(* ===== verification/ConfigManager.v ===== *)
(** * The configuration manager

    Model of [src/bongus/core/config_manager.py]: the validation of overrides against the
    effective configuration, the limits of live mode, the canonical text and hash, and the
    manager that reloads and rewrites its file.  The content of the file is what
    [json.load] makes of it; its modification times are integers.  Comparisons of floats
    are those of binary64, where every comparison with a nan is false. *)
From Stdlib Require Import ZArith Lia Ascii.
From stdpp Require Import base list strings.
From S2P Require Import Prelude PyDecimal PyFloat PyTime PyValue PyJson CoreConfig.
Open Scope Z_scope.

(** ** The keys and their defaults *)

Definition _DEFAULTS : dict pyval :=
  [ ("account_equity_usd", ACCOUNT_EQUITY_USD); ("max_leverage", MAX_LEVERAGE);
    ("entry_ann_funding_threshold", ENTRY_ANN_FUNDING_THRESHOLD);
    ("entry_premium_threshold", ENTRY_PREMIUM_THRESHOLD);
    ("exit_ann_funding_threshold", EXIT_ANN_FUNDING_THRESHOLD);
    ("exit_discount_threshold", EXIT_DISCOUNT_THRESHOLD); ("basis_deviation_stop", BASIS_DEVIATION_STOP);
    ("notional_per_trade", NOTIONAL_PER_TRADE); ("max_notional_per_trade", MAX_NOTIONAL_PER_TRADE);
    ("max_gross_exposure_usd", MAX_GROSS_EXPOSURE_USD); ("soft_drawdown_pct", SOFT_DRAWDOWN_PCT);
    ("max_drawdown_pct", MAX_DRAWDOWN_PCT); ("max_drawdown_release_pct", MAX_DRAWDOWN_RELEASE_PCT);
    ("max_venue_latency_ms", MAX_VENUE_LATENCY_MS); ("runtime_settling_seconds", RUNTIME_SETTLING_SECONDS);
    ("maker_fill_probability", MAKER_FILL_PROBABILITY);
    ("snipe_ann_funding_threshold", SNIPE_ANN_FUNDING_THRESHOLD);
    ("runtime_heartbeat_interval_seconds", RUNTIME_HEARTBEAT_INTERVAL_SECONDS);
    ("trader_cycle_interval_seconds", TRADER_CYCLE_INTERVAL_SECONDS);
    ("max_runtime_staleness_seconds", MAX_RUNTIME_STALENESS_SECONDS);
    ("scanner_min_depth_usd", SCANNER_MIN_DEPTH_USD);
    ("scanner_min_depth_multiplier", SCANNER_MIN_DEPTH_MULTIPLIER);
    ("scanner_max_spread_bps", SCANNER_MAX_SPREAD_BPS);
    ("scanner_max_toxic_spread_bps", SCANNER_MAX_TOXIC_SPREAD_BPS);
    ("scanner_min_listing_age_days", SCANNER_MIN_LISTING_AGE_DAYS);
    ("scanner_max_data_stale_seconds", SCANNER_MAX_DATA_STALE_SECONDS);
    ("scanner_min_book_depth_levels", SCANNER_MIN_BOOK_DEPTH_LEVELS);
    ("scanner_require_spot_and_perp", SCANNER_REQUIRE_SPOT_AND_PERP); ("scanner_allowlist", SCANNER_ALLOWLIST);
    ("scanner_blocklist", SCANNER_BLOCKLIST); ("scanner_max_candidates", SCANNER_MAX_CANDIDATES);
    ("ranker_weights", RANKER_WEIGHTS); ("ranker_winsorize_lower_pct", RANKER_WINSORIZE_LOWER_PCT);
    ("ranker_winsorize_upper_pct", RANKER_WINSORIZE_UPPER_PCT);
    ("historical_var_confidence", HISTORICAL_VAR_CONFIDENCE); ("historical_var_window", HISTORICAL_VAR_WINDOW);
    ("historical_var_min_observations", HISTORICAL_VAR_MIN_OBSERVATIONS);
    ("historical_var_risk_budget_pct", HISTORICAL_VAR_RISK_BUDGET_PCT);
    ("correlation_filter_threshold", CORRELATION_FILTER_THRESHOLD);
    ("correlation_filter_min_observations", CORRELATION_FILTER_MIN_OBSERVATIONS);
    ("stress_test_spot_crash_pct", STRESS_TEST_SPOT_CRASH_PCT); ("min_expected_edge_bps", MIN_EXPECTED_EDGE_BPS);
    ("min_incremental_portfolio_edge_bps", MIN_INCREMENTAL_PORTFOLIO_EDGE_BPS);
    ("rotation_max_payback_days", ROTATION_MAX_PAYBACK_DAYS);
    ("target_concurrent_positions", TARGET_CONCURRENT_POSITIONS); ("min_top_n", MIN_TOP_N);
    ("max_top_n", MAX_TOP_N); ("per_symbol_notional_cap_usd", PER_SYMBOL_NOTIONAL_CAP_USD);
    ("per_cluster_notional_cap_usd", PER_CLUSTER_NOTIONAL_CAP_USD);
    ("portfolio_cluster_map", PORTFOLIO_CLUSTER_MAP); ("default_cluster", DEFAULT_CLUSTER);
    ("execution_send_timeout_ms", EXECUTION_SEND_TIMEOUT_MS);
    ("execution_slice_max_notional_usd", EXECUTION_SLICE_MAX_NOTIONAL_USD);
    ("execution_default_max_slippage_bps", EXECUTION_DEFAULT_MAX_SLIPPAGE_BPS);
    ("execution_max_passive_offset_bps", EXECUTION_MAX_PASSIVE_OFFSET_BPS);
    ("execution_min_maker_fill_probability", EXECUTION_MIN_MAKER_FILL_PROBABILITY);
    ("execution_quality_target_slippage_bps", EXECUTION_QUALITY_TARGET_SLIPPAGE_BPS);
    ("emergency_exit_max_retries", EMERGENCY_EXIT_MAX_RETRIES);
    ("emergency_exit_readback_attempts", EMERGENCY_EXIT_READBACK_ATTEMPTS);
    ("emergency_exit_max_slippage_bps", EMERGENCY_EXIT_MAX_SLIPPAGE_BPS);
    ("wf_min_avg_oos_edge", WF_MIN_AVG_OOS_EDGE); ("wf_min_windows_passing", WF_MIN_WINDOWS_PASSING);
    ("wf_min_trades_per_window", WF_MIN_TRADES_PER_WINDOW); ("wf_min_signal_to_noise", WF_MIN_SIGNAL_TO_NOISE);
    ("wf_max_drawdown_pct", WF_MAX_DRAWDOWN_PCT); ("wf_min_utilization", WF_MIN_UTILIZATION);
    ("wf_promotion_enabled", WF_PROMOTION_ENABLED); ("shadow_exit_enabled", SHADOW_EXIT_ENABLED);
    ("shadow_exit_model_path", SHADOW_EXIT_MODEL_PATH);
    ("shadow_exit_min_incremental_value_usd", SHADOW_EXIT_MIN_INCREMENTAL_VALUE_USD);
    ("ratcheting_enabled", RATCHETING_ENABLED); ("ratcheting_age_minutes", RATCHETING_AGE_MINUTES);
    ("ratcheting_breakeven_bps", RATCHETING_BREAKEVEN_BPS); ("regime_filter_enabled", REGIME_FILTER_ENABLED);
    ("regime_filter_min_samples", REGIME_FILTER_MIN_SAMPLES);
    ("regime_filter_basis_zscore_max", REGIME_FILTER_BASIS_ZSCORE_MAX);
    ("regime_filter_basis_abs_floor", REGIME_FILTER_BASIS_ABS_FLOOR);
    ("regime_filter_price_shock_pct", REGIME_FILTER_PRICE_SHOCK_PCT);
    ("regime_filter_depth_ratio_min", REGIME_FILTER_DEPTH_RATIO_MIN);
    ("regime_filter_funding_dispersion_max", REGIME_FILTER_FUNDING_DISPERSION_MAX);
    ("regime_filter_basis_widening_max", REGIME_FILTER_BASIS_WIDENING_MAX);
    ("regime_filter_volume_spike_max", REGIME_FILTER_VOLUME_SPIKE_MAX); ("cooldown_enabled", COOLDOWN_ENABLED);
    ("cooldown_halted_minutes", COOLDOWN_HALTED_MINUTES);
    ("cooldown_partial_exit_minutes", COOLDOWN_PARTIAL_EXIT_MINUTES);
    ("cooldown_emergency_minutes", COOLDOWN_EMERGENCY_MINUTES);
    ("cooldown_symbol_minutes", COOLDOWN_SYMBOL_MINUTES); ("sentiment_enabled", SENTIMENT_ENABLED);
    ("heartbeat_interval_seconds", HEARTBEAT_INTERVAL_SECONDS);
    ("heartbeat_miss_threshold", HEARTBEAT_MISS_THRESHOLD);
    ("pending_intent_max_age_seconds", PENDING_INTENT_MAX_AGE_SECONDS);
    ("data_retention_days", DATA_RETENTION_DAYS); ("feature_retention_days", FEATURE_RETENTION_DAYS);
    ("snapshot_retention_days", SNAPSHOT_RETENTION_DAYS);
    ("market_sample_retention_days", MARKET_SAMPLE_RETENTION_DAYS);
    ("health_sample_retention_days", HEALTH_SAMPLE_RETENTION_DAYS);
    ("research_evidence_min_interval_seconds", RESEARCH_EVIDENCE_MIN_INTERVAL_SECONDS);
    ("storage_volume_budget_bytes", STORAGE_VOLUME_BUDGET_BYTES);
    ("storage_component_budgets_bytes", STORAGE_COMPONENT_BUDGETS_BYTES);
    ("storage_healthy_free_bytes", STORAGE_HEALTHY_FREE_BYTES);
    ("storage_warning_free_bytes", STORAGE_WARNING_FREE_BYTES);
    ("storage_degraded_free_bytes", STORAGE_DEGRADED_FREE_BYTES);
    ("storage_emergency_free_bytes", STORAGE_EMERGENCY_FREE_BYTES);
    ("storage_critical_free_bytes", STORAGE_CRITICAL_FREE_BYTES);
    ("storage_warning_free_fraction", STORAGE_WARNING_FREE_FRACTION);
    ("storage_degraded_free_fraction", STORAGE_DEGRADED_FREE_FRACTION);
    ("storage_emergency_free_fraction", STORAGE_EMERGENCY_FREE_FRACTION);
    ("storage_critical_free_fraction", STORAGE_CRITICAL_FREE_FRACTION);
    ("storage_warning_ttf_hours", STORAGE_WARNING_TTF_HOURS);
    ("storage_degraded_ttf_hours", STORAGE_DEGRADED_TTF_HOURS);
    ("storage_emergency_ttf_hours", STORAGE_EMERGENCY_TTF_HOURS);
    ("storage_critical_ttf_hours", STORAGE_CRITICAL_TTF_HOURS);
    ("storage_recovery_hysteresis_bytes", STORAGE_RECOVERY_HYSTERESIS_BYTES);
    ("storage_recovery_healthy_samples", STORAGE_RECOVERY_HEALTHY_SAMPLES);
    ("storage_reserve_bytes", STORAGE_RESERVE_BYTES);
    ("storage_monitor_interval_seconds", STORAGE_MONITOR_INTERVAL_SECONDS);
    ("storage_control_generation", STORAGE_CONTROL_GENERATION);
    ("storage_emergency_latched", STORAGE_EMERGENCY_LATCHED);
    ("storage_recovery_acknowledged", STORAGE_RECOVERY_ACKNOWLEDGED);
    ("storage_recovery_request_id", STORAGE_RECOVERY_REQUEST_ID);
    ("storage_recovery_requested_at", STORAGE_RECOVERY_REQUESTED_AT);
    ("storage_recovery_requested_by", STORAGE_RECOVERY_REQUESTED_BY);
    ("adaptive_thresholds_enabled", ADAPTIVE_THRESHOLDS_ENABLED);
    ("health_monitor_enabled", HEALTH_MONITOR_ENABLED); ("ai_report_agent_enabled", AI_REPORT_AGENT_ENABLED);
    ("adaptive_rules_paper_only", ADAPTIVE_RULES_PAPER_ONLY); ("health_alert_zscore", HEALTH_ALERT_ZSCORE);
    ("health_safe_mode_zscore", HEALTH_SAFE_MODE_ZSCORE); ("loss_streak_trigger", LOSS_STREAK_TRIGGER);
    ("win_streak_reset", WIN_STREAK_RESET); ("loss_streak_notional_scale", LOSS_STREAK_NOTIONAL_SCALE);
    ("loss_streak_entry_multiplier", LOSS_STREAK_ENTRY_MULTIPLIER);
    ("loss_streak_min_hold_hours", LOSS_STREAK_MIN_HOLD_HOURS);
    ("daily_pnl_summary_hour_utc", DAILY_PNL_SUMMARY_HOUR_UTC);
    ("daily_pnl_summary_minute_utc", DAILY_PNL_SUMMARY_MINUTE_UTC); ("pause_new_entries", PAUSE_NEW_ENTRIES);
    ("operator_flatten_all_request_id", OPERATOR_FLATTEN_ALL_REQUEST_ID);
    ("operator_flatten_all_requested_at", OPERATOR_FLATTEN_ALL_REQUESTED_AT);
    ("operator_flatten_all_requested_by", OPERATOR_FLATTEN_ALL_REQUESTED_BY);
    ("kill_recovery_request_id", KILL_RECOVERY_REQUEST_ID);
    ("kill_recovery_requested_at", KILL_RECOVERY_REQUESTED_AT);
    ("kill_recovery_requested_by", KILL_RECOVERY_REQUESTED_BY);
    ("startup_recovery_acknowledge_symbols", STARTUP_RECOVERY_ACKNOWLEDGE_SYMBOLS);
    ("startup_recovery_auto_exit_manual_review", STARTUP_RECOVERY_AUTO_EXIT_MANUAL_REVIEW);
    ("reset_equity_high_watermark", RESET_EQUITY_HIGH_WATERMARK);
    ("hwm_auto_decay_after_hours", HWM_AUTO_DECAY_AFTER_HOURS);
    ("hwm_auto_decay_fraction", HWM_AUTO_DECAY_FRACTION);
    ("validation_snapshot_interval_minutes", VALIDATION_SNAPSHOT_INTERVAL_MINUTES);
    ("validation_go_sharpe_min", VALIDATION_GO_SHARPE_MIN);
    ("validation_adjust_sharpe_min", VALIDATION_ADJUST_SHARPE_MIN);
    ("validation_go_max_drawdown_pct", VALIDATION_GO_MAX_DRAWDOWN_PCT);
    ("validation_no_go_max_drawdown_pct", VALIDATION_NO_GO_MAX_DRAWDOWN_PCT);
    ("validation_adjust_notional_scale", VALIDATION_ADJUST_NOTIONAL_SCALE);
    ("validation_go_min_intervention_free_days", VALIDATION_GO_MIN_INTERVENTION_FREE_DAYS);
    ("validation_target_monthly_return_min_pct", VALIDATION_TARGET_MONTHLY_RETURN_MIN_PCT);
    ("validation_target_monthly_return_max_pct", VALIDATION_TARGET_MONTHLY_RETURN_MAX_PCT);
    ("validation_target_win_rate_min", VALIDATION_TARGET_WIN_RATE_MIN);
    ("validation_target_cost_model_error_max_pct", VALIDATION_TARGET_COST_MODEL_ERROR_MAX_PCT);
    ("validation_target_uptime_min_pct", VALIDATION_TARGET_UPTIME_MIN_PCT);
    ("stale_intent_cooldown_base_seconds", STALE_INTENT_COOLDOWN_BASE_SECONDS);
    ("venue_latency_smoothing_factor", VENUE_LATENCY_SMOOTHING_FACTOR);
    ("venue_latency_debounce_s", VENUE_LATENCY_DEBOUNCE_S);
    ("allow_autonomous_inverse_liquidation", ALLOW_AUTONOMOUS_INVERSE_LIQUIDATION);
    ("autonomous_startup_recovery", AUTONOMOUS_STARTUP_RECOVERY); ("decision_engine_stage", DECISION_ENGINE_STAGE);
    ("allow_reverse_spot_entry", ALLOW_REVERSE_SPOT_ENTRY); ("live_approval_required", LIVE_APPROVAL_REQUIRED);
    ("live_approval_artifact_path", LIVE_APPROVAL_ARTIFACT_PATH) ].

*-*-*

__What the task requires__
Copy out each line of the material above, word for word, from the first down to the line containing "From Stdlib Require Import ZArith Lia Ascii.". Add nothing.

__Exercise solution__
(* ===== verification/ConfigManager.v ===== *)
(** * The configuration manager

    Model of [src/bongus/core/config_manager.py]: the validation of overrides against the
    effective configuration, the limits of live mode, the canonical text and hash, and the
    manager that reloads and rewrites its file.  The content of the file is what
    [json.load] makes of it; its modification times are integers.  Comparisons of floats
    are those of binary64, where every comparison with a nan is false. *)
From Stdlib Require Import ZArith Lia Ascii.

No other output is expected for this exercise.